Au fond, la guerre que l’on a instituée entre les écoles modernes n’est rien qu’une guerre civile. Racine, Molière et Shakspeare, Voltaire et Gœthe, Corneille et Calderon, sont frères. Qu’a-t-il servi de faire descendre dans le cirque ces invulnérables gladiateurs ? La barbarie anglaise, l’enflure espagnole, le clinquant italien, l’obscurité allemande, la frivolité française, ces commodes aphorismes, n’ont-ils pas été assez souvent opposés, heurtés, usés les uns contre les autres ? Long-temps ce fut là le résumé de toute la critique ; on ne se connaissait les uns les autres que par les côtés. N’a-t-on pas vu assez clairement combien vaine, combien puérile est cette querelle ? Depuis que l’on bataille si tristement dans le vide, quelle est la renommée qu’aient renversée nos vaniteux systèmes ? On doit être désormais convaincu que ces batailles de demi-dieux ne laissent point de morts. N’est-il pas temps de se décider à laisser vivre ces immortels ? Élevons, agrandissons nos théories pour les y tous admettre ; aussi bien, ils ne se rapetisseront pas eux-mêmes pour le plaisir d’y figurer.

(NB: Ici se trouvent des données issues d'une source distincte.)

(** C2 (as amended).  At every output column [reduce_or] depends only on
    the set of its operands (so it is commutative and idempotent); it returns
    the minimum of the nonzero, non-missing candidates, 0 when there is no
    such candidate and at least one candidate is not missing, and NaN when
    every candidate is missing; OR-reduce(0, 3, 0) = 3 and
    OR-reduce(0, 0) = 0. *)
Theorem reduce_or_operand_set :
  forall (args args' : list (list fval)),
    (forall r, In r args <-> In r args') ->
    vstack args = Ok args ->
    reduce_or args' = reduce_or args /\
    (exists res,
       reduce_or args = Ok res /\
       List.length res = width args /\
       forall j, j < width args ->
         let cand := column args j in
         let r := nth j res NaN in
         (existsb finite_nonzero cand = true ->
          exists z, r = Num z /\ z <> 0%Z /\ In (Num z) cand /\
                    forall y, In (Num y) cand -> y <> 0%Z -> (z <= y)%Z) /\
         (existsb finite_nonzero cand = false -> forallb isnan cand = false ->
          r = Num 0) /\
         (forallb isnan cand = true -> r = NaN)) /\
    reduce_or [[Num 0]; [Num 3]; [Num 0]] = Ok [Num 3] /\
    reduce_or [[Num 0]; [Num 0]] = Ok [Num 0].
Proof.
  intros args args' Hset Hv.
  split; [now apply reduce_or_same_set |].
  split; [| split; reflexivity].
  unfold reduce_or. rewrite Hv. simpl.
  eexists. split; [reflexivity |]. split; [apply length_columns |].
  intros j Hj. cbv zeta. rewrite nth_columns by assumption.
  repeat split.
  - apply or_column_min.
  - apply or_column_zero.
  - apply or_column_all_missing.
Qed.

Lemma reduce_or_operand_set_witness :
  reduce_or [[Num 4; Num 0]; [Num 0; Num 0]; [Num 3; NaN]; [Num 4; Num 0]]
  = reduce_or [[Num 3; NaN]; [Num 4; Num 0]; [Num 0; Num 0]] /\
  reduce_or [[Num 3; NaN]; [Num 4; Num 0]; [Num 0; Num 0]] = Ok [Num 3; Num 0].
Proof.
  destruct (@reduce_or_operand_set
              [[Num 3; NaN]; [Num 4; Num 0]; [Num 0; Num 0]]
              [[Num 4; Num 0]; [Num 0; Num 0]; [Num 3; NaN]; [Num 4; Num 0]])
    as [H _].
  - intros r; simpl; tauto.
  - reflexivity.
  - split; [exact H | reflexivity].
Defined.

(** C2 as stated fails: when every candidate is missing, the result is NaN,
    not 0. *)
Lemma reduce_or_all_missing_counterexample :
  forallb (fun x => is_zero x || isnan x) (column [[NaN]; [NaN]] 0) = true /\
  reduce_or [[NaN]; [NaN]] = Ok [NaN] /\
  NaN <> Num 0.
Proof. repeat split; discriminate. Qed.

(** ** C7, C3, C4, C8: evaluation at the failing inputs *)

(** C7 at its failing input.  For a table grouped by one column the keys
    of [groupby.indices] are bare values while the lookup uses 1-tuples, so
    the entry of the only clonotype row is empty although [cell1] collapses
    to that row. *)
Theorem cell_indices_single_column :
  _make_clonotype_table is_na_sentinel single_column_config one_cell_adata
  = Ok ([[("IR_VJ_1_junction_aa", EStr "CASS")]], [[]]).
Proof. reflexivity. Qed.

(** C3 at its failing input.  With [within_group = ["patient"]] the two
    clonotypes have the same sequence and different grouping tuples, the
    [within_group] lookup table is registered, and the distance between
    them is 1, not 0. *)
Theorem within_group_not_folded :
  exists self dist,
    __init__ is_na_sentinel two_patients_adata within_patient_config = Ok self /\
    clonotypes self
    = [[("IR_VJ_1_junction_aa", EStr "CASS"); ("within_group", ETuple ["A"])];
       [("IR_VJ_1_junction_aa", EStr "CASS"); ("within_group", ETuple ["B"])]] /\
    lookup (neighbor_finder self) 0 "within_group" "within_group"
    = Ok [1%Z; 0%Z] /\
    compute_distances self = Ok dist /\
    csr_get dist 0 1 = Num 1 /\ csr_get dist 1 0 = Num 1.
Proof.
  eexists. eexists.
  split; [vm_compute; reflexivity |].
  split; [reflexivity |].
  split; [reflexivity |].
  split; [vm_compute; reflexivity |].
  split; reflexivity.
Qed.

(** C4 at its failing input.  With the same-v-gene toggle on, the two
    clonotypes have the same sequence and different v-genes, the v-gene
    lookup table is registered, and the distance between them is 1,
    not 0. *)
Theorem same_v_gene_not_folded :
  exists self dist,
    __init__ is_na_sentinel two_v_genes_adata same_v_gene_config = Ok self /\
    clonotypes self
    = [[("IR_VJ_1_junction_aa", EStr "CASS"); ("IR_VJ_1_v_gene", EStr "TRAV1")];
       [("IR_VJ_1_junction_aa", EStr "CASS"); ("IR_VJ_1_v_gene", EStr "TRAV2")]] /\
    lookup (neighbor_finder self) 0 "VJ_1_v_gene" "VJ_1_v_gene"
    = Ok [1%Z; 0%Z] /\
    compute_distances self = Ok dist /\
    csr_get dist 0 1 = Num 1 /\ csr_get dist 1 0 = Num 1.
Proof.
  eexists. eexists.
  split; [vm_compute; reflexivity |].
  split; [reflexivity |].
  split; [reflexivity |].
  split; [vm_compute; reflexivity |].
  split; reflexivity.
Qed.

Je ne remarque pas que les anciens, pour avoir eu deux époques, la grecque et la romaine, aient prétendu ruiner Homère par Virgile, ou Hérodote par Tite-Live, ou Théocrite par Lucrèce. Au contraire, ils ont pénétré, d’un regard, jusqu’au principe qui était commun à ces deux civilisations ; et, sur cette base, ils ont établi un vaste système de critique qui, embrassant toutes les formes de l’antiquité, n’avait besoin de la mutiler en aucune partie. Partout où ils ont trouvé le même polythéisme, ils ont reconnu le même art, et, de la ressemblance des dieux, ils ont conclu la parenté des peuples.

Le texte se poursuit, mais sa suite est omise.